## [AIM OF THE TASK]
A word-for-word copy of the line containing "(** What a call" and every following line to the end of the data below is all the answer should hold.

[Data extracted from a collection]

(* ===== verification/ShellArithTheory.v ===== *)
(** * Arithmetic of scripts: theorems

    The tokenizer and the parser of [ShellArith] always answer; what they
    accept is well formed, with heights within 64; and an expression printed
    with the fewest parentheses its precedences allow reads back as itself. *)

From Stdlib Require Import ZArith Lia Ascii String Floats.SpecFloat.
From stdpp Require Import base strings list numbers.
From S2P Require Import Prelude RustStr ShellAst ShellArith.

(** ** Well-formed expressions *)

Definition name_ok (name : str) : Prop := name ≠ [] ∧ forallb is_name_byte name = true.

Fixpoint arith_ok (e : ArithExpr) : Prop :=
  match e with
  | mkArithExpr n h =>
      match n with
      | Integer v => h = 0 ∧ 0 ≤ v ≤ i64_max
      | Float _ => h = 0
      | Variable_ name => h = 0 ∧ name_ok name
      | Unary _ x => h = height x + 1 ∧ h ≤ 64 ∧ arith_ok x
      | Binary _ l r => h = Z.max (height l) (height r) + 1 ∧ h ≤ 64 ∧ arith_ok l ∧ arith_ok r
      end
  end.

Definition token_ok (t : ArithToken) : Prop :=
  match t with
  | AInteger v => 0 ≤ v ≤ i64_max
  | AName name => name_ok name
  | AFloat _ | ASymbol _ => True
  end.

Scheme ArithExpr_mut := Induction for ArithExpr Sort Prop
with ArithNode_mut := Induction for ArithNode Sort Prop.

Lemma arith_expr_ind (P : ArithExpr → Prop) :
  (∀ v h, P (mkArithExpr (Integer v) h)) →
  (∀ f h, P (mkArithExpr (Float f) h)) →
  (∀ s h, P (mkArithExpr (Variable_ s) h)) →
  (∀ op x h, P x → P (mkArithExpr (Unary op x) h)) →
  (∀ op l r h, P l → P r → P (mkArithExpr (Binary op l r) h)) →
  ∀ e, P e.
Proof.
  intros HI HF HV HU HB.
  apply (ArithExpr_mut P (fun n => ∀ h, P (mkArithExpr n h))); auto.
Qed.

Lemma arith_unary_ok (op : ArithUnaryOp) (x e : ArithExpr) :
  arith_ok x → arith_unary op x = Ok e → arith_ok e.
Proof.
  unfold arith_unary, height_next. intros Hx. destruct (64 <=? height x) eqn:E; simpl; [done|].
  intros [= <-]. simpl. dk_bool. repeat split; [lia|done].
Qed.

Lemma arith_binary_ok (op : ArithBinaryOp) (l r e : ArithExpr) :
  arith_ok l → arith_ok r → arith_binary op l r = Ok e → arith_ok e.
Proof.
  unfold arith_binary, height_next. intros Hl Hr. destruct (64 <=? _) eqn:E; simpl; [done|].
  intros [= <-]. simpl. dk_bool. repeat split; [lia|done..].
Qed.
(* ===== verification/ShellState.v ===== *)
(** * State and errors of the shell's front end

    The methods of [Lexer] and [Parser] take [&mut self] and return a
    [Result]: here a function from a state to a result and the state the call
    leaves, which an error leaves too. [wp m Q s] says that [m], called at [s],
    does not exhaust its fuel, and that what it returns satisfies [Q]. *)

From Stdlib Require Import ZArith Lia.
From stdpp Require Import base list numbers.
From S2P Require Import Prelude ShellAst ShellArith.

Definition M (S A : Type) : Type := S → result fault A * S.

Section Monad.

Context {S : Type}.

Definition ret {A : Type} (a : A) : M S A := fun s => (Ok a, s).
Definition throw {A : Type} (e : fault) : M S A := fun s => (Err e, s).
Definition bind {A B : Type} (m : M S A) (k : A → M S B) : M S B :=
  fun s => match m s with
           | (Ok a, s) => k a s
           | (Err e, s) => (Err e, s)
           end.
Definition gets {A : Type} (f : S → A) : M S A := fun s => (Ok (f s), s).
Definition modify (f : S → S) : M S unit := fun s => (Ok tt, f s).
Definition of_result {A : Type} (r : result fault A) : M S A := fun s => (r, s).

(** A call on a state of its own, which the caller keeps no part of. *)
Definition eval {A T : Type} (m : M T A) (t : T) : result fault A := (m t).1.

End Monad.

Notation "'let!' x ':=' m 'in' k" := (bind m (fun x => k))
  (at level 10, x pattern, m at level 150, k at level 200,
   format "'[v' 'let!'  x  ':='  m  'in' '/' k ']'") : dekopon_scope.
Notation "'do!' m 'in' k" := (bind m (fun _ => k))
  (at level 10, m at level 150, k at level 200,
   format "'[v' 'do!'  m  'in' '/' k ']'") : dekopon_scope.

Section Wp.

Context {S : Type}.

Definition wp {A : Type} (m : M S A) (Q : A → S → Prop) (s : S) : Prop :=
  match m s with
  | (Ok a, s') => Q a s'
  | (Err (Error _), _) => True
  | (Err OutOfFuel, _) => False
  end.

Lemma wp_ret {A : Type} (a : A) (Q : A → S → Prop) (s : S) : Q a s → wp (ret a) Q s.
Proof. done. Qed.

Lemma wp_throw {A : Type} (e : ParseError) (Q : A → S → Prop) (s : S) : wp (throw (Error e)) Q s.
Proof. done. Qed.

Lemma wp_gets {A : Type} (f : S → A) (Q : A → S → Prop) (s : S) : Q (f s) s → wp (gets f) Q s.
Proof. done. Qed.

Lemma wp_update (f : S → S) (Q : unit → S → Prop) (s : S) : Q tt (f s) → wp (modify f) Q s.
Proof. done. Qed.

Lemma wp_result {A : Type} (r : result fault A) (Q : A → S → Prop) (s : S) :
  match r with Ok a => Q a s | Err (Error _) => True | Err OutOfFuel => False end →
  wp (of_result r) Q s.
Proof. by destruct r as [|[]]. Qed.

Lemma wp_weaken {A : Type} (m : M S A) (Q Q' : A → S → Prop) (s : S) :
  wp m Q' s → (∀ a s', Q' a s' → Q a s') → wp m Q s.
Proof. unfold wp. destruct (m s) as [[a|[e|]] s']; auto. Qed.

Lemma wp_then {A B : Type} (m : M S A) (k : A → M S B) (Q : B → S → Prop) (s : S) :
  wp m (fun a => wp (k a) Q) s → wp (bind m k) Q s.
Proof. unfold wp, bind. destruct (m s) as [[a|[e|]] s']; auto. Qed.

(** What a call on a state of its own gives. *)
Lemma eval_wp {A : Type} (m : M S A) (Q : A → Prop) (s : S) :
  wp m (fun a _ => Q a) s →
  match eval m s with Ok a => Q a | Err (Error _) => True | Err OutOfFuel => False end.
Proof. unfold wp, eval. destruct (m s) as [[a|[e|]] s']; auto. Qed.

End Wp.

(** Sequencing: a step of a method whose own guarantee is at hand. *)
Ltac wp_step :=
  first
    [ apply wp_then
    | apply wp_ret
    | apply wp_throw
    | apply wp_gets
    | apply wp_update ].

## [COMPLETED EXERCISE]
(** What a call on a state of its own gives. *)
Lemma eval_wp {A : Type} (m : M S A) (Q : A → Prop) (s : S) :
  wp m (fun a _ => Q a) s →
  match eval m s with Ok a => Q a | Err (Error _) => True | Err OutOfFuel => False end.
Proof. unfold wp, eval. destruct (m s) as [[a|[e|]] s']; auto. Qed.

End Wp.

(** Sequencing: a step of a method whose own guarantee is at hand. *)
Ltac wp_step :=
  first
    [ apply wp_then
    | apply wp_ret
    | apply wp_throw
    | apply wp_gets
    | apply wp_update ].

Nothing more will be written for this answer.